Materials and methods
Experimental structures
MAX28 protein expression and purification.
Protein expression and purification experimental details for MAX47, MAX60 and MAX67 are available in Lahfa et al., 2022 [61]. We followed essentially the same protocol for producing the 15N-labelled sample of MAX28. However the protein precipitated once the His6-tag was cleaved, therefore we did not remove it to keep the protein soluble. Uniformly labeled 15N MAX28 was expressed in E. coli BL21 (DE3) cells (Invitrogen, Thermo Fisher Scientific, Waltham, USA) from a homemade plasmid pDB-his-CCDB-3C (courtesy of Frederic Allemand, CBS Montpellier, France). Protein expression was carried out in 15NH4Cl (1 g/l) enriched M9 medium. Cells were grown at 37 °C until reaching an OD600 = 0.8 and then, expression proceeded overnight at 30 °C after induction by addition of 0.3 mM IPTG. Cells were harvested by centrifugation, re-suspended in denaturing buffer (50 mM Tris, 300 mM NaCl, 1 mM DTT (dithiothreitol), 8 M urea, pH 8) and lysed by ultra-sonication. The supernatant containing the unfolded protein was applied to a HisTrap HP 5 ml affinity column (Cytiva, Freiburg im Breisgau, Germany). The His6-tagged protein was eluted in 50 mM Tris, 300 mM NaCl, 1 mM DTT, 8 M urea, pH 8 with an imidazole gradient up to 500 mM. At this step, MAX28 was directly dialyzed against 10 mM Na Phosphate, 2 mM DTT, 150 mM NaCl, pH 6.8 buffer in order to remove imidazole and urea, allowing the refolding of the protein. The MAX28 samples were then concentrated using Amicon Ultra Centrifugal Filter Devices (MW cutoff 3000 Da), (Merck Millipore, Burlington, USA) prior to size exclusion chromatography (SEC) using HiLoad 16/600 Superdex 75 pg column (Cytiva). Fractions containing protein were pooled, concentrated to 0.4 mM and stored at −20°C. All NMR experiments were carried out at 27°C on a Bruker Avance III 800 MHz or Bruker Avance III 700 MHz spectrometer, both equipped with 5 mm z-gradient TCI cryoprobe. NMR samples consisted on approximately 0.4 mM 15N-labeled protein dissolved in 10 mM Na-Phosphate buffer (pH 6.8) and 150 mM NaCl with 5% D2O for the lock.

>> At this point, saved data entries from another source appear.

(* ===== verification/ProtocolIds.v ===== *)
(** * Protocol numbers (proto/protocol_ids.h)

    The message identifiers of the TCP and HTTP protocols and the two error
    tables, as the enumerations of the header with their numeric values, and
    the two request-to-response tables of the servers
    (ChatServer/include/const.h and ResourceServer's ResourceLogicWorker.cpp). *)

From S2P Require Import Prelude.

Inductive MsgId :=
  | MSG_GET_VARIFY_CODE
  | MSG_REG_USER
  | MSG_RESET_PWD
  | MSG_LOGIN_USER
  | MSG_REASSIGN_CHAT
  | MSG_CHAT_LOGIN
  | MSG_CHAT_LOGIN_RSP
  | MSG_HEART_BEAT_REQ
  | MSG_HEARTBEAT_RSP
  | MSG_NOTIFY_OFF_LINE
  | MSG_SEARCH_USER_REQ
  | MSG_SEARCH_USER_RSP
  | MSG_ADD_FRIEND_REQ
  | MSG_ADD_FRIEND_RSP
  | MSG_HANDLE_FRIEND_REQ
  | MSG_HANDLE_FRIEND_RSP
  | MSG_TEXT_CHAT_REQ
  | MSG_TEXT_CHAT_RSP
  | MSG_CREATE_PRIVATE_CHAT_REQ
  | MSG_CREATE_PRIVATE_CHAT_RSP
  | MSG_LOAD_CHAT_THREAD_REQ
  | MSG_LOAD_CHAT_THREAD_RSP
  | MSG_LOAD_CHAT_MSG_REQ
  | MSG_LOAD_CHAT_MSG_RSP
  | MSG_SYNC_USER_MESSAGE_REQ
  | MSG_SYNC_USER_MESSAGE_RSP
  | MSG_RESOURCE_LOGIN_REQ
  | MSG_RESOURCE_LOGIN_RSP
  | MSG_CREATE_RESOURCE_REQ
  | MSG_CREATE_RESOURCE_RSP
  | MSG_RESOURCE_CHUNK_UPLOAD_REQ
  | MSG_RESOURCE_CHUNK_UPLOAD_RSP
  | MSG_RESOURCE_UPLOAD_PROGRESS_REQ
  | MSG_RESOURCE_UPLOAD_PROGRESS_RSP
  | MSG_RESOURCE_DOWN_INFO_REQ
  | MSG_RESOURCE_DOWN_INFO_RSP
  | MSG_RESOURCE_CHUNK_DOWN_REQ
  | MSG_RESOURCE_CHUNK_DOWN_RSP
  | MSG_RESOURCE_INSTANT_PROOF_REQ
  | MSG_RESOURCE_INSTANT_PROOF_RSP
  | MSG_UPLOAD_HEAD_ICON_REQ
  | MSG_UPLOAD_HEAD_ICON_RSP
  | MSG_DOWN_LOAD_FILE_REQ
  | MSG_DOWN_LOAD_FILE_RSP
  | MSG_NOTIFY_USER_MESSAGE.

#[global] Instance MsgId_eq_decision : EqDecision MsgId.
Proof. solve_decision. Defined.

Definition MsgId_code (e : MsgId) : Z :=
  match e with
  | MSG_GET_VARIFY_CODE => 1001
  | MSG_REG_USER => 1002
  | MSG_RESET_PWD => 1003
  | MSG_LOGIN_USER => 1004
  | MSG_REASSIGN_CHAT => 1005
  | MSG_CHAT_LOGIN => 1101
  | MSG_CHAT_LOGIN_RSP => 1102
  | MSG_HEART_BEAT_REQ => 1103
  | MSG_HEARTBEAT_RSP => 1104
  | MSG_NOTIFY_OFF_LINE => 1105
  | MSG_SEARCH_USER_REQ => 1201
  | MSG_SEARCH_USER_RSP => 1202
  | MSG_ADD_FRIEND_REQ => 1203
  | MSG_ADD_FRIEND_RSP => 1204
  | MSG_HANDLE_FRIEND_REQ => 1205
  | MSG_HANDLE_FRIEND_RSP => 1206
  | MSG_TEXT_CHAT_REQ => 1301
  | MSG_TEXT_CHAT_RSP => 1302
  | MSG_CREATE_PRIVATE_CHAT_REQ => 1303
  | MSG_CREATE_PRIVATE_CHAT_RSP => 1304
  | MSG_LOAD_CHAT_THREAD_REQ => 1401
  | MSG_LOAD_CHAT_THREAD_RSP => 1402
  | MSG_LOAD_CHAT_MSG_REQ => 1403
  | MSG_LOAD_CHAT_MSG_RSP => 1404
  | MSG_SYNC_USER_MESSAGE_REQ => 1405
  | MSG_SYNC_USER_MESSAGE_RSP => 1406
  | MSG_RESOURCE_LOGIN_REQ => 1501
  | MSG_RESOURCE_LOGIN_RSP => 1502
  | MSG_CREATE_RESOURCE_REQ => 1503
  | MSG_CREATE_RESOURCE_RSP => 1504
  | MSG_RESOURCE_CHUNK_UPLOAD_REQ => 1505
  | MSG_RESOURCE_CHUNK_UPLOAD_RSP => 1506
  | MSG_RESOURCE_UPLOAD_PROGRESS_REQ => 1507
  | MSG_RESOURCE_UPLOAD_PROGRESS_RSP => 1508
  | MSG_RESOURCE_DOWN_INFO_REQ => 1509
  | MSG_RESOURCE_DOWN_INFO_RSP => 1510
  | MSG_RESOURCE_CHUNK_DOWN_REQ => 1511
  | MSG_RESOURCE_CHUNK_DOWN_RSP => 1512
  | MSG_RESOURCE_INSTANT_PROOF_REQ => 1513
  | MSG_RESOURCE_INSTANT_PROOF_RSP => 1514
  | MSG_UPLOAD_HEAD_ICON_REQ => 1601
  | MSG_UPLOAD_HEAD_ICON_RSP => 1602
  | MSG_DOWN_LOAD_FILE_REQ => 1603
  | MSG_DOWN_LOAD_FILE_RSP => 1604
  | MSG_NOTIFY_USER_MESSAGE => 1701
  end.

Definition MsgId_all : list MsgId :=
  [MSG_GET_VARIFY_CODE;
   MSG_REG_USER;
   MSG_RESET_PWD;
   MSG_LOGIN_USER;
   MSG_REASSIGN_CHAT;
   MSG_CHAT_LOGIN;
   MSG_CHAT_LOGIN_RSP;
   MSG_HEART_BEAT_REQ;
   MSG_HEARTBEAT_RSP;
   MSG_NOTIFY_OFF_LINE;
   MSG_SEARCH_USER_REQ;
   MSG_SEARCH_USER_RSP;
   MSG_ADD_FRIEND_REQ;
   MSG_ADD_FRIEND_RSP;
   MSG_HANDLE_FRIEND_REQ;
   MSG_HANDLE_FRIEND_RSP;
   MSG_TEXT_CHAT_REQ;
   MSG_TEXT_CHAT_RSP;
   MSG_CREATE_PRIVATE_CHAT_REQ;
   MSG_CREATE_PRIVATE_CHAT_RSP;
   MSG_LOAD_CHAT_THREAD_REQ;
   MSG_LOAD_CHAT_THREAD_RSP;
   MSG_LOAD_CHAT_MSG_REQ;
   MSG_LOAD_CHAT_MSG_RSP;
   MSG_SYNC_USER_MESSAGE_REQ;
   MSG_SYNC_USER_MESSAGE_RSP;
   MSG_RESOURCE_LOGIN_REQ;
   MSG_RESOURCE_LOGIN_RSP;
   MSG_CREATE_RESOURCE_REQ;
   MSG_CREATE_RESOURCE_RSP;
   MSG_RESOURCE_CHUNK_UPLOAD_REQ;
   MSG_RESOURCE_CHUNK_UPLOAD_RSP;
   MSG_RESOURCE_UPLOAD_PROGRESS_REQ;
   MSG_RESOURCE_UPLOAD_PROGRESS_RSP;
   MSG_RESOURCE_DOWN_INFO_REQ;
   MSG_RESOURCE_DOWN_INFO_RSP;
   MSG_RESOURCE_CHUNK_DOWN_REQ;
   MSG_RESOURCE_CHUNK_DOWN_RSP;
   MSG_RESOURCE_INSTANT_PROOF_REQ;
   MSG_RESOURCE_INSTANT_PROOF_RSP;
   MSG_UPLOAD_HEAD_ICON_REQ;
   MSG_UPLOAD_HEAD_ICON_RSP;
   MSG_DOWN_LOAD_FILE_REQ;
   MSG_DOWN_LOAD_FILE_RSP;
   MSG_NOTIFY_USER_MESSAGE].

Inductive CommonErrCode :=
  | ERR_SUCCESS
  | ERR_JSON
  | ERR_RPC_FAILED
  | ERR_VARIFY_EXPIRED
  | ERR_VARIFY_CODE
  | ERR_USER_EXIST
  | ERR_PASSWD
  | ERR_EMAIL_NOT_MATCH
  | ERR_PASSWD_UP_FAILED
  | ERR_PASSWD_INVALID
  | ERR_TOKEN_INVALID
  | ERR_UID_INVALID
  | ERR_CREATE_CHAT_FAILED
  | ERR_LOAD_CHAT_FAILED
  | ERR_MESSAGE_STORE_FAILED
  | ERR_RECIPIENT_OFFLINE
  | ERR_SERVER_BUSY
  | ERR_MESSAGE_CONFLICT
  | ERR_NO_CHAT_SERVER
  | ERR_RESOURCE_INVALID
  | ERR_RESOURCE_SIZE_EXCEEDED
  | ERR_FRIEND_REQUEST_NOT_FOUND
  | ERR_FRIEND_REQUEST_HANDLED
  | ERR_ALREADY_FRIENDS
  | ERR_FRIEND_ACTION_INVALID
  | ERR_SYNC_CURSOR_INVALID.

#[global] Instance CommonErrCode_eq_decision : EqDecision CommonErrCode.
Proof. solve_decision. Defined.

Definition CommonErrCode_code (e : CommonErrCode) : Z :=
  match e with
  | ERR_SUCCESS => 0
  | ERR_JSON => 2001
  | ERR_RPC_FAILED => 2002
  | ERR_VARIFY_EXPIRED => 2003
  | ERR_VARIFY_CODE => 2004
  | ERR_USER_EXIST => 2005
  | ERR_PASSWD => 2006
  | ERR_EMAIL_NOT_MATCH => 2007
  | ERR_PASSWD_UP_FAILED => 2008
  | ERR_PASSWD_INVALID => 2009
  | ERR_TOKEN_INVALID => 2010
  | ERR_UID_INVALID => 2011
  | ERR_CREATE_CHAT_FAILED => 2012
  | ERR_LOAD_CHAT_FAILED => 2013
  | ERR_MESSAGE_STORE_FAILED => 2014
  | ERR_RECIPIENT_OFFLINE => 2015
  | ERR_SERVER_BUSY => 2016
  | ERR_MESSAGE_CONFLICT => 2017
  | ERR_NO_CHAT_SERVER => 2018
  | ERR_RESOURCE_INVALID => 2019
  | ERR_RESOURCE_SIZE_EXCEEDED => 2020
  | ERR_FRIEND_REQUEST_NOT_FOUND => 2021
  | ERR_FRIEND_REQUEST_HANDLED => 2022
  | ERR_ALREADY_FRIENDS => 2023
  | ERR_FRIEND_ACTION_INVALID => 2024
  | ERR_SYNC_CURSOR_INVALID => 2025
  end.

Definition CommonErrCode_all : list CommonErrCode :=
  [ERR_SUCCESS;
   ERR_JSON;
   ERR_RPC_FAILED;
   ERR_VARIFY_EXPIRED;
   ERR_VARIFY_CODE;
   ERR_USER_EXIST;
   ERR_PASSWD;
   ERR_EMAIL_NOT_MATCH;
   ERR_PASSWD_UP_FAILED;
   ERR_PASSWD_INVALID;
   ERR_TOKEN_INVALID;
   ERR_UID_INVALID;
   ERR_CREATE_CHAT_FAILED;
   ERR_LOAD_CHAT_FAILED;
   ERR_MESSAGE_STORE_FAILED;
   ERR_RECIPIENT_OFFLINE;
   ERR_SERVER_BUSY;
   ERR_MESSAGE_CONFLICT;
   ERR_NO_CHAT_SERVER;
   ERR_RESOURCE_INVALID;
   ERR_RESOURCE_SIZE_EXCEEDED;
   ERR_FRIEND_REQUEST_NOT_FOUND;
   ERR_FRIEND_REQUEST_HANDLED;
   ERR_ALREADY_FRIENDS;
   ERR_FRIEND_ACTION_INVALID;
   ERR_SYNC_CURSOR_INVALID].

Inductive ResourceErrCode :=
  | RS_FILE_NOT_EXISTS
  | RS_FILE_SAVE_REDIS_FAILED
  | RS_CREATE_FILE_PATH_FAILED
  | RS_FILE_WRITE_PERMISSION
  | RS_FILE_READ_PERMISSION
  | RS_FILE_SEQ_INVALID
  | RS_FILE_OFFSET_INVALID
  | RS_FILE_READ_FAILED
  | RS_REDIS_READ_ERR
  | RS_SERVER_IP_ERR
  | RS_MSG_ID_ERR
  | RS_FILE_HASH_MISMATCH
  | RS_FILE_SIZE_EXCEEDED
  | RS_RESOURCE_NOT_READY
  | RS_RESOURCE_FORBIDDEN
  | RS_RESOURCE_STATE_INVALID
  | RS_FILE_CONTENT_MISMATCH
  | RS_INSTANT_PROOF_INVALID.

#[global] Instance ResourceErrCode_eq_decision : EqDecision ResourceErrCode.
Proof. solve_decision. Defined.

Definition ResourceErrCode_code (e : ResourceErrCode) : Z :=
  match e with
  | RS_FILE_NOT_EXISTS => 2101
  | RS_FILE_SAVE_REDIS_FAILED => 2102
  | RS_CREATE_FILE_PATH_FAILED => 2103
  | RS_FILE_WRITE_PERMISSION => 2104
  | RS_FILE_READ_PERMISSION => 2105
  | RS_FILE_SEQ_INVALID => 2106
  | RS_FILE_OFFSET_INVALID => 2107
  | RS_FILE_READ_FAILED => 2108
  | RS_REDIS_READ_ERR => 2109
  | RS_SERVER_IP_ERR => 2110
  | RS_MSG_ID_ERR => 2111
  | RS_FILE_HASH_MISMATCH => 2112
  | RS_FILE_SIZE_EXCEEDED => 2113
  | RS_RESOURCE_NOT_READY => 2114
  | RS_RESOURCE_FORBIDDEN => 2115
  | RS_RESOURCE_STATE_INVALID => 2116
  | RS_FILE_CONTENT_MISMATCH => 2117
  | RS_INSTANT_PROOF_INVALID => 2118
  end.

Definition ResourceErrCode_all : list ResourceErrCode :=
  [RS_FILE_NOT_EXISTS;
   RS_FILE_SAVE_REDIS_FAILED;
   RS_CREATE_FILE_PATH_FAILED;
   RS_FILE_WRITE_PERMISSION;
   RS_FILE_READ_PERMISSION;
   RS_FILE_SEQ_INVALID;
   RS_FILE_OFFSET_INVALID;
   RS_FILE_READ_FAILED;
   RS_REDIS_READ_ERR;
   RS_SERVER_IP_ERR;
   RS_MSG_ID_ERR;
   RS_FILE_HASH_MISMATCH;
   RS_FILE_SIZE_EXCEEDED;
   RS_RESOURCE_NOT_READY;
   RS_RESOURCE_FORBIDDEN;
   RS_RESOURCE_STATE_INVALID;
   RS_FILE_CONTENT_MISMATCH;
   RS_INSTANT_PROOF_INVALID].

(** The upper bound a TCP frame header may carry. *)
Definition kMaxMsgId : Z := 2048.
(** ** ChatServer: handler registration and the response table *)

Module Chat.

(** The message types [LogicSystem::RegisterCallBacks] installs a handler for. *)
Definition RegisterCallBacks : list MsgId :=
  [MSG_CHAT_LOGIN; MSG_SEARCH_USER_REQ; MSG_ADD_FRIEND_REQ; MSG_HANDLE_FRIEND_REQ;
   MSG_TEXT_CHAT_REQ; MSG_HEART_BEAT_REQ; MSG_LOAD_CHAT_THREAD_REQ;
   MSG_CREATE_PRIVATE_CHAT_REQ; MSG_LOAD_CHAT_MSG_REQ; MSG_CREATE_RESOURCE_REQ;
   MSG_SYNC_USER_MESSAGE_REQ].

(** The switch of [ReqToRspId] in ChatServer/include/const.h; 0 is its default. *)
Definition ReqToRspId (req_id : Z) : Z :=
  if req_id =? MsgId_code MSG_CHAT_LOGIN then MsgId_code MSG_CHAT_LOGIN_RSP
  else if req_id =? MsgId_code MSG_SEARCH_USER_REQ then MsgId_code MSG_SEARCH_USER_RSP
  else if req_id =? MsgId_code MSG_ADD_FRIEND_REQ then MsgId_code MSG_ADD_FRIEND_RSP
  else if req_id =? MsgId_code MSG_HANDLE_FRIEND_REQ then MsgId_code MSG_HANDLE_FRIEND_RSP
  else if req_id =? MsgId_code MSG_TEXT_CHAT_REQ then MsgId_code MSG_TEXT_CHAT_RSP
  else if req_id =? MsgId_code MSG_HEART_BEAT_REQ then MsgId_code MSG_HEARTBEAT_RSP
  else if req_id =? MsgId_code MSG_LOAD_CHAT_THREAD_REQ then MsgId_code MSG_LOAD_CHAT_THREAD_RSP
  else if req_id =? MsgId_code MSG_CREATE_PRIVATE_CHAT_REQ then MsgId_code MSG_CREATE_PRIVATE_CHAT_RSP
  else if req_id =? MsgId_code MSG_LOAD_CHAT_MSG_REQ then MsgId_code MSG_LOAD_CHAT_MSG_RSP
  else if req_id =? MsgId_code MSG_CREATE_RESOURCE_REQ then MsgId_code MSG_CREATE_RESOURCE_RSP
  else if req_id =? MsgId_code MSG_SYNC_USER_MESSAGE_REQ then MsgId_code MSG_SYNC_USER_MESSAGE_RSP
  else 0.

End Chat.

(** ** ResourceServer: handler registration and the response table *)

Module Resource.

Definition RegisterCallBacks : list MsgId :=
  [MSG_UPLOAD_HEAD_ICON_REQ; MSG_DOWN_LOAD_FILE_REQ; MSG_RESOURCE_CHUNK_UPLOAD_REQ;
   MSG_RESOURCE_UPLOAD_PROGRESS_REQ; MSG_RESOURCE_INSTANT_PROOF_REQ;
   MSG_RESOURCE_DOWN_INFO_REQ; MSG_RESOURCE_CHUNK_DOWN_REQ; MSG_RESOURCE_LOGIN_REQ].

Definition ReqToRspId (msg_type : Z) : Z :=
  if msg_type =? MsgId_code MSG_UPLOAD_HEAD_ICON_REQ then MsgId_code MSG_UPLOAD_HEAD_ICON_RSP
  else if msg_type =? MsgId_code MSG_DOWN_LOAD_FILE_REQ then MsgId_code MSG_DOWN_LOAD_FILE_RSP
  else if msg_type =? MsgId_code MSG_RESOURCE_CHUNK_UPLOAD_REQ then MsgId_code MSG_RESOURCE_CHUNK_UPLOAD_RSP
  else if msg_type =? MsgId_code MSG_RESOURCE_UPLOAD_PROGRESS_REQ then MsgId_code MSG_RESOURCE_UPLOAD_PROGRESS_RSP
  else if msg_type =? MsgId_code MSG_RESOURCE_DOWN_INFO_REQ then MsgId_code MSG_RESOURCE_DOWN_INFO_RSP
  else if msg_type =? MsgId_code MSG_RESOURCE_CHUNK_DOWN_REQ then MsgId_code MSG_RESOURCE_CHUNK_DOWN_RSP
  else if msg_type =? MsgId_code MSG_RESOURCE_INSTANT_PROOF_REQ then MsgId_code MSG_RESOURCE_INSTANT_PROOF_RSP
  else 0.

End Resource.

(** ** Properties *)

(** A boolean test over a complete enumeration decides a universal claim. *)
Lemma MsgId_forall (P : MsgId → bool) : forallb P MsgId_all = true → ∀ m, P m = true.
Proof.
  intros H m. rewrite forallb_forall in H. apply H.
  destruct m; vm_compute; tauto.
Qed.

(** Two different message identifiers never share a number, and every
    number passes the header check of both servers. *)
Lemma MsgId_code_inj m n : MsgId_code m = MsgId_code n → m = n.
Proof. destruct m, n; vm_compute; congruence. Qed.

Lemma MsgId_code_bound m : 1001 <= MsgId_code m <= kMaxMsgId.
Proof. destruct m; vm_compute; split; congruence. Qed.

(** The two error tables and the message identifiers use disjoint ranges. *)
Lemma error_codes_disjoint (m : MsgId) (c : CommonErrCode) (r : ResourceErrCode) :
  MsgId_code m ≠ CommonErrCode_code c ∧ MsgId_code m ≠ ResourceErrCode_code r ∧
  CommonErrCode_code c ≠ ResourceErrCode_code r.
Proof.
  assert (1001 <= MsgId_code m <= 1701) by (destruct m; vm_compute; split; congruence).
  assert (CommonErrCode_code c = 0 ∨ 2001 <= CommonErrCode_code c <= 2025)
    by (destruct c; vm_compute; first [left; reflexivity | right; split; congruence]).
  assert (2101 <= ResourceErrCode_code r <= 2118) by (destruct r; vm_compute; split; congruence).
  lia.
Qed.

(** A table entry of either server answers a request with the next number. *)
Lemma ReqToRspId_next_chat req : Chat.ReqToRspId req ≠ 0 →
  ∃ q, q ∈ Chat.RegisterCallBacks ∧ MsgId_code q = req ∧ Chat.ReqToRspId req = req + 1 ∧ Z.odd req = true.
Proof.
  unfold Chat.ReqToRspId. intros H.
  repeat match type of H with context [?a =? MsgId_code ?q] =>
    destruct (Z.eqb_spec a (MsgId_code q));
    [ subst; exists q; split; [| split; [| split]]; [set_solver | done | reflexivity | reflexivity] |] end.
  done.
Qed.

Lemma ReqToRspId_next_resource req : Resource.ReqToRspId req ≠ 0 →
  ∃ q, q ∈ Resource.RegisterCallBacks ∧ MsgId_code q = req ∧ Resource.ReqToRspId req = req + 1 ∧ Z.odd req = true.
Proof.
  unfold Resource.ReqToRspId. intros H.
  repeat match type of H with context [?a =? MsgId_code ?q] =>
    destruct (Z.eqb_spec a (MsgId_code q));
    [ subst; exists q; split; [| split; [| split]]; [set_solver | done | reflexivity | reflexivity] |] end.
  done.
Qed.

(** The response tables and the handler tables agree. On the ChatServer every message
    type with a registered handler has a response identifier, and it is the
    number after the request; the same holds on the ResourceServer except
    for the login handshake, the only message it handles before
    authentication. Conversely a type with a response identifier is an odd
    number with a registered handler. *)
Theorem response_tables_cover_handlers :
  (∀ q, q ∈ Chat.RegisterCallBacks ↔ Chat.ReqToRspId (MsgId_code q) ≠ 0) ∧
  (∀ q, q ∈ Resource.RegisterCallBacks ∧ q ≠ MSG_RESOURCE_LOGIN_REQ ↔
        Resource.ReqToRspId (MsgId_code q) ≠ 0) ∧
  (∀ req, Chat.ReqToRspId req ≠ 0 → Chat.ReqToRspId req = req + 1 ∧ Z.odd req = true) ∧
  (∀ req, Resource.ReqToRspId req ≠ 0 → Resource.ReqToRspId req = req + 1 ∧ Z.odd req = true).
Proof.
  split; [| split; [| split]].
  - intros q. destruct q; apply (bool_decide_unpack _); vm_compute; exact I.
  - intros q. destruct q; apply (bool_decide_unpack _); vm_compute; exact I.
  - intros req H. destruct (ReqToRspId_next_chat req H) as (q & _ & _ & ? & ?). done.
  - intros req H. destruct (ReqToRspId_next_resource req H) as (q & _ & _ & ? & ?). done.
Qed.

NMR structure determination of MAX28, MAX47, MAX60 and MAX67.
1H chemical shifts were directly referenced to the methyl resonance of DSS, while 15N chemical shifts were referenced indirectly to the absolute 15N/1H frequency ratio. All NMR spectra were processed with Topspin 3.6 (Bruker) and analyzed with Cindy 2.1 (Padilla, www.cbs.cnrs.fr). Assignments for MAX28, MAX47, MAX60 and MAX67 have been deposited to and are available from the BMRB data bank under the accession entry 34782, 34731, 34730 and 34729, respectively.
The NMR structures were determined from the NMR constraints listed in S4 Table that were obtained as follow. NOE cross-peaks identified on 3D [1H, 15N] NOESY-HSQC (mixing time 150 ms) were assigned through automated NMR structure calculations with CYANA3 [62,63]. Hydrogen bond restraints were derived using standard criteria on the basis of the amide 1H / 2H exchange experiments and NOE data. When identified, the hydrogen bond was enforced using the following restraints: ranges of 1.8–2.0 Å for d(N-H,O), and 2.7–3.0 Å for d(N,O). Dihedral restraints were obtained from TALOS-N [64] analysis of backbone atom chemical shifts for MAX47, MAX60 and MAX67. For the final list of restraints, distance values redundant with covalent geometry were eliminated and disulfide bonds that were consistent with short distances between cysteine residues were added.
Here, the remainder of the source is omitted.